(* ===== verification/Identity.v ===== *)
(** The identities of a request: the server reads the same station from every
    spelling of its MAC address, and the IMSI from the permanent identities of
    EAP-AKA and EAP-AKA'. *)
From S2P Require Import Prelude.
From S2P Require Import GoNet.
From S2P Require Import StaClient.
From S2P Require Import Radius.
Open Scope Z_scope.

(** * MAC addresses *)
Inductive spelling := Colons | Hyphens | Bare | Dots.

Fixpoint grouped (n : nat) (sep : list ascii) (k : nat) (l : list ascii) : list ascii :=
  match l with
  | [] => []
  | c :: r => match k with
              | O => sep ++ c :: grouped n sep (n - 1) r
              | S k => c :: grouped n sep k r
              end
  end.

(** Twelve digits as an access point may write them. *)
Definition spell (sp : spelling) (digits : list ascii) : list ascii :=
  match sp with
  | Colons => grouped 2 [":"%char] 2 digits
  | Hyphens => grouped 2 ["-"%char] 2 digits
  | Bare => digits
  | Dots => grouped 4 ["."%char] 4 digits
  end.

Definition is_hex (c : ascii) : bool := match hexval c with Some _ => true | None => false end.

(** The address the digits name. *)
Fixpoint hex_bytes (l : list ascii) : list Z :=
  match l with
  | a :: b :: r => (16 * default 0 (hexval a) + default 0 (hexval b)) :: hex_bytes r
  | _ => []
  end.

(** A digit in lower case is no separator and no space. *)
Definition hex_facts (c : ascii) : bool :=
  if is_hex c then
    (negb (is_space (lower c)) && negb (Ascii.eqb (lower c) "-") && negb (Ascii.eqb (lower c) ".") &&
     negb (Ascii.eqb ":" (lower c)) && Ascii.eqb (lower c) (hexdigit (default 0 (hexval c))) &&
     (0 <=? default 0 (hexval c)) && (default 0 (hexval c) <? 16))%bool
  else true.

Lemma hex_facts_ok c : hex_facts c = true.
Proof. revert c. apply (ascii_forall hex_facts). vm_compute. reflexivity. Qed.

Record hex_digit (c : ascii) : Prop := {
  hd_space : is_space (lower c) = false; hd_hyphen : Ascii.eqb (lower c) "-" = false;
  hd_dot : Ascii.eqb (lower c) "." = false; hd_colon : Ascii.eqb ":" (lower c) = false;
  hd_digit : lower c = hexdigit (default 0 (hexval c)); hd_range : 0 <= default 0 (hexval c) < 16
}.

Lemma is_hex_digit c : is_hex c = true -> hex_digit c.
Proof.
  intros Hc. pose proof (hex_facts_ok c) as F. unfold hex_facts in F. rewrite Hc in F. bools.
  split; first [done | by apply Ascii.eqb_eq | lia].
Qed.

(** Lower case and trimming of a text that begins and ends with a digit. *)
Lemma trim_ends a m z :
  is_space a = false -> is_space z = false ->
  TrimSpace (String.string_of_list_ascii (a :: m ++ [z])) = String.string_of_list_ascii (a :: m ++ [z]).
Proof.
  intros Ha Hz. unfold TrimSpace. rewrite string_ascii_eq. cbn [drop_space]. rewrite Ha.
  rewrite app_comm_cons, rev_app_distr. cbn [rev app drop_space]. rewrite Hz. cbn [rev].
  by rewrite rev_app_distr, rev_involutive.
Qed.

Lemma trim_list l :
  l <> [] -> is_space (List.hd zero l) = false -> is_space (List.last l zero) = false ->
  TrimSpace (String.string_of_list_ascii l) = String.string_of_list_ascii l.
Proof.
  intros N Ha Hz. destruct (exists_last N) as (m & z & ->). rewrite List.last_last in Hz.
  destruct m as [|a m]; [|by apply trim_ends].
  cbn [app List.hd] in *. unfold TrimSpace. cbn [String.list_ascii_of_string String.string_of_list_ascii drop_space].
  rewrite Hz. cbn [rev app drop_space]. by rewrite Hz.
Qed.

(** The replacer and the count of colons, character by character. *)
Lemma replace_digit c l : hex_digit c -> replace_separators (lower c :: l) = lower c :: replace_separators l.
Proof. intros H. cbn [replace_separators flat_map]. by rewrite (hd_hyphen _ H), (hd_dot _ H). Qed.

Lemma colons_digit c l : hex_digit c -> List.filter (Ascii.eqb ":") (lower c :: l) = List.filter (Ascii.eqb ":") l.
Proof. intros H. cbn [List.filter]. by rewrite (hd_colon _ H). Qed.

Lemma replace_hyphen l : replace_separators ("-"%char :: l) = ":"%char :: replace_separators l.
Proof. done. Qed.

Lemma replace_dot l : replace_separators ("."%char :: l) = replace_separators l.
Proof. done. Qed.

Lemma replace_colon l : replace_separators (":"%char :: l) = ":"%char :: replace_separators l.
Proof. done. Qed.

Lemma colons_sep l : List.filter (Ascii.eqb ":") (":"%char :: l) = ":"%char :: List.filter (Ascii.eqb ":") l.
Proof. done. Qed.

Lemma lower_pair a b : hex_digit a -> hex_digit b ->
  hexbyte (16 * default 0 (hexval a) + default 0 (hexval b)) = [lower a; lower b].
Proof.
  intros Ha Hb. pose proof (hd_range _ Ha). pose proof (hd_range _ Hb). unfold hexbyte.
  rewrite (hd_digit _ Ha), (hd_digit _ Hb).
  replace ((16 * default 0 (hexval a) + default 0 (hexval b)) / 16) with (default 0 (hexval a)) by (apply Z.div_unique with (default 0 (hexval b)); lia).
  replace ((16 * default 0 (hexval a) + default 0 (hexval b)) mod 16) with (default 0 (hexval b)) by (apply Z.mod_unique with (default 0 (hexval a)); lia).
  done.
Qed.

Lemma lower_separators : lower ":" = ":"%char /\ lower "-" = "-"%char /\ lower "." = "."%char.
Proof. vm_compute. done. Qed.

Lemma replace_nil : replace_separators [] = [].
Proof. done. Qed.

(** What the server makes of a text in lower case. *)
Definition canonical (l : list ascii) : string :=
  let l := replace_separators l in
  String.string_of_list_ascii
    (if (length (List.filter (Ascii.eqb ":") l) =? 5)%nat then l
     else if negb (length l =? 12)%nat then l else colon_pairs l).

Lemma normalize_canonical l :
  l <> [] -> is_space (List.hd zero (map lower l)) = false -> is_space (List.last (map lower l) zero) = false ->
  radius_normalizeMAC (String.string_of_list_ascii l) = canonical (map lower l).
Proof.
  intros N Ha Hz. unfold radius_normalizeMAC, ToLower, string_map. rewrite string_ascii_eq, trim_list by (by destruct l).
  destruct l as [|c l]; [done|]. cbn [map] in *. rewrite string_ascii_eq.
  change (nonempty (String.string_of_list_ascii (lower c :: map lower l))) with true. done.
Qed.

(** The key of a station: the server turns the twelve hexadecimal digits of
    a MAC address, in either case and written with colons, hyphens, the dots
    of a switch or nothing between them, into the one notation that
    [net.HardwareAddr.String] prints, under which the lifecycle service finds
    the session. *)
Theorem normalize_spellings sp digits :
  length digits = 12%nat -> forallb is_hex digits = true ->
  radius_normalizeMAC (String.string_of_list_ascii (spell sp digits)) = HWString (hex_bytes digits).
Proof.
  intros L F. assert (D : Forall hex_digit digits).
  { apply List.Forall_forall. intros c Hc. apply is_hex_digit. rewrite forallb_forall in F. by apply F. }
  do 12 (destruct digits as [|?c digits]; [done|]). destruct digits; [|done]. clear L F.
  repeat match goal with H : Forall hex_digit (_ :: _) |- _ => apply Forall_cons in H as [? H] end.
  destruct lower_separators as (Lc & Lh & Ld).
  rewrite normalize_canonical by (destruct sp; first [done | by apply hd_space]).
  unfold HWString. cbn [hex_bytes hw_ascii]. rewrite !lower_pair by done. unfold canonical.
  destruct sp; cbn [spell grouped app Nat.sub map]; rewrite ?Lc, ?Lh, ?Ld;
    repeat first [rewrite replace_digit by done | rewrite replace_hyphen | rewrite replace_dot | rewrite replace_colon];
    rewrite ?replace_nil; cbv zeta; repeat first [rewrite colons_digit by done | rewrite colons_sep]; reflexivity.
Qed.

Lemma normalize_spellings_witness :
  radius_normalizeMAC "02AB.cdEF.0123" = "02:ab:cd:ef:01:23" /\
  radius_normalizeMAC "02AB.cdEF.0123" = HWString (hex_bytes (String.list_ascii_of_string "02ABcdEF0123")).
Proof.
  split; [vm_compute; reflexivity|].
  exact (normalize_spellings Dots (String.list_ascii_of_string "02ABcdEF0123") eq_refl eq_refl).
Defined.

(** * IMSIs *)
Definition is_digit (c : ascii) : bool := match digit c with Some _ => true | None => false end.

(** An IMSI of five to fifteen digits, the bounds of [looksLikeIMSI]. *)
Definition imsi_digits (l : list ascii) : bool := ((5 <=? length l)%nat && (length l <=? 15)%nat && forallb is_digit l)%bool.

(** The rest of a network access identifier: nothing, or a realm. *)
Definition realm_part (l : list ascii) : bool := match l with [] => true | c :: _ => Ascii.eqb c "@" end.

Definition digit_facts (c : ascii) : bool :=
  if is_digit c then (negb (is_space c) && negb (Ascii.eqb c "@"))%bool else true.

Lemma digit_facts_ok c : is_digit c = true -> is_space c = false /\ Ascii.eqb c "@" = false.
Proof.
  intros Hc. assert (F : digit_facts c = true).
  { revert c Hc. intros c _. revert c. apply (ascii_forall digit_facts). vm_compute. reflexivity. }
  unfold digit_facts in F. rewrite Hc in F. by bools.
Qed.

Lemma index_at l r : forallb is_digit l = true -> realm_part r = true ->
  match index_ascii "@" (l ++ r) with Some i => take i (l ++ r) | None => (l ++ r)%list end = l.
Proof.
  intros D R. induction l as [|c l IH]; cbn [app forallb index_ascii] in *.
  - destruct r as [|c r]; [done|]. cbn in *. by rewrite R.
  - bools. destruct (digit_facts_ok c) as [_ ->]; [done|]. specialize (IH ltac:(done)).
    destruct (index_ascii "@" (l ++ r)); cbn; by rewrite IH.
Qed.

Lemma trim_digits l : l <> [] -> forallb is_digit l = true -> TrimSpace (String.string_of_list_ascii l) = String.string_of_list_ascii l.
Proof.
  intros N D. rewrite forallb_forall in D. apply trim_list; [done|..]; apply digit_facts_ok, D.
  - destruct l; [done|]. by left.
  - destruct (exists_last N) as (m & z & ->). rewrite List.last_last. apply in_or_app. right. by left.
Qed.

Lemma looks_imsi l : forallb is_digit l = true ->
  looksLikeIMSI (String.string_of_list_ascii l) = ((5 <=? length l)%nat && (length l <=? 15)%nat)%bool.
Proof.
  intros D. unfold looksLikeIMSI. rewrite string_ascii_eq. fold is_digit. change (fun c => _) with is_digit.
  rewrite D, andb_true_r. f_equal; [destruct (Nat.ltb_spec (length l) 5), (Nat.leb_spec 5 (length l)); cbn; lia|].
  destruct (Nat.ltb_spec 15 (length l)), (Nat.leb_spec (length l) 15); cbn; lia.
Qed.

(** What the server reads from digits and a realm. *)
Lemma read_digits c d l realm :
  forallb is_digit (c :: d :: l) = true -> realm_part realm = true ->
  imsiFromNAI (String.string_of_list_ascii ((c :: d :: l) ++ realm)) =
  if ((Ascii.eqb c "0" || Ascii.eqb c "6") && ((5 <=? length (d :: l)) && (length (d :: l) <=? 15))%nat)%bool
  then String.string_of_list_ascii (d :: l)
  else if ((5 <=? length (c :: d :: l)) && (length (c :: d :: l) <=? 15))%nat%bool
       then String.string_of_list_ascii (c :: d :: l) else EmptyString.
Proof.
  intros D R. unfold imsiFromNAI. rewrite string_ascii_eq, index_at, trim_digits by done.
  pose proof D as D'. cbn [forallb] in D'. apply andb_true_iff in D' as [_ D'].
  pose proof (looks_imsi (d :: l) D') as E1. pose proof (looks_imsi (c :: d :: l) D) as E2.
  cbn [String.string_of_list_ascii] in *. by rewrite E1, E2.
Qed.

(** C34: the IMSI of an identity.  For an IMSI of five to fifteen digits, the
    permanent identities 0<IMSI> of EAP-AKA and 6<IMSI> of EAP-AKA', with or
    without a realm, give back the IMSI, to the RADIUS server and to the
    Diameter client alike; the bare IMSI gives itself back except that one of
    more than five digits that begins with 0 or 6 loses that digit. *)
Theorem imsi_of_identity imsi realm :
  imsi_digits imsi = true -> realm_part realm = true ->
  let read l := imsiFromNAI (String.string_of_list_ascii (l ++ realm)) in
  read ("0"%char :: imsi) = String.string_of_list_ascii imsi /\
  read ("6"%char :: imsi) = String.string_of_list_ascii imsi /\
  read imsi = String.string_of_list_ascii
    (match imsi with
     | c :: rest => if ((Ascii.eqb c "0" || Ascii.eqb c "6") && (6 <=? length imsi)%nat)%bool then rest else imsi
     | [] => []
     end) /\
  forall name, imsiFromNAI name = imsiFromDiameterUserName name.
Proof.
  unfold imsi_digits. intros Hi Hr. nbools. destruct imsi as [|c [|d l]]; [cbn in *; lia|cbn in *; lia|].
  cbv zeta.
  assert (D : forall a, is_digit a = true -> forallb is_digit (a :: c :: d :: l) = true)
    by (intros a Ha; change (is_digit a && forallb is_digit (c :: d :: l) = true)%bool; by rewrite Ha).
  assert (B : ((5 <=? length (c :: d :: l)) && (length (c :: d :: l) <=? 15))%nat%bool = true)
    by (apply andb_true_intro; split; apply Nat.leb_le; lia).
  split_and!.
  - rewrite read_digits by (done || by apply D). by rewrite B.
  - rewrite read_digits by (done || by apply D). by rewrite B.
  - rewrite read_digits, B by done. cbn [length] in *.
    destruct (Nat.leb_spec 5 (S (length l))), (Nat.leb_spec 6 (S (S (length l)))); try lia;
      rewrite ?(proj2 (Nat.leb_le (S (length l)) 15)) by lia; cbn [andb]; by destruct (_ || _)%bool.
  - done.
Qed.

Lemma imsi_of_identity_witness :
  let imsi := String.list_ascii_of_string "310260000000001" in
  let read l := imsiFromNAI (String.string_of_list_ascii (l ++ String.list_ascii_of_string "@realm.example")) in
  read ("0"%char :: imsi) = String.string_of_list_ascii imsi /\
  read ("6"%char :: imsi) = String.string_of_list_ascii imsi.
Proof.
  cbv zeta. destruct (imsi_of_identity (String.list_ascii_of_string "310260000000001")
    (String.list_ascii_of_string "@realm.example") eq_refl eq_refl) as (H1 & H2 & _).
  split; [exact H1|exact H2].
Defined.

### PROBLEM DETAILS
Using the listing above, copy exactly the line that contains "hexbyte (16 *", the line that contains "rewrite (hd_digit _ Ha), (hd_digit _ Hb).", and each line that falls between them.

### OUTPUT
  hexbyte (16 * default 0 (hexval a) + default 0 (hexval b)) = [lower a; lower b].
Proof.
  intros Ha Hb. pose proof (hd_range _ Ha). pose proof (hd_range _ Hb). unfold hexbyte.
  rewrite (hd_digit _ Ha), (hd_digit _ Hb).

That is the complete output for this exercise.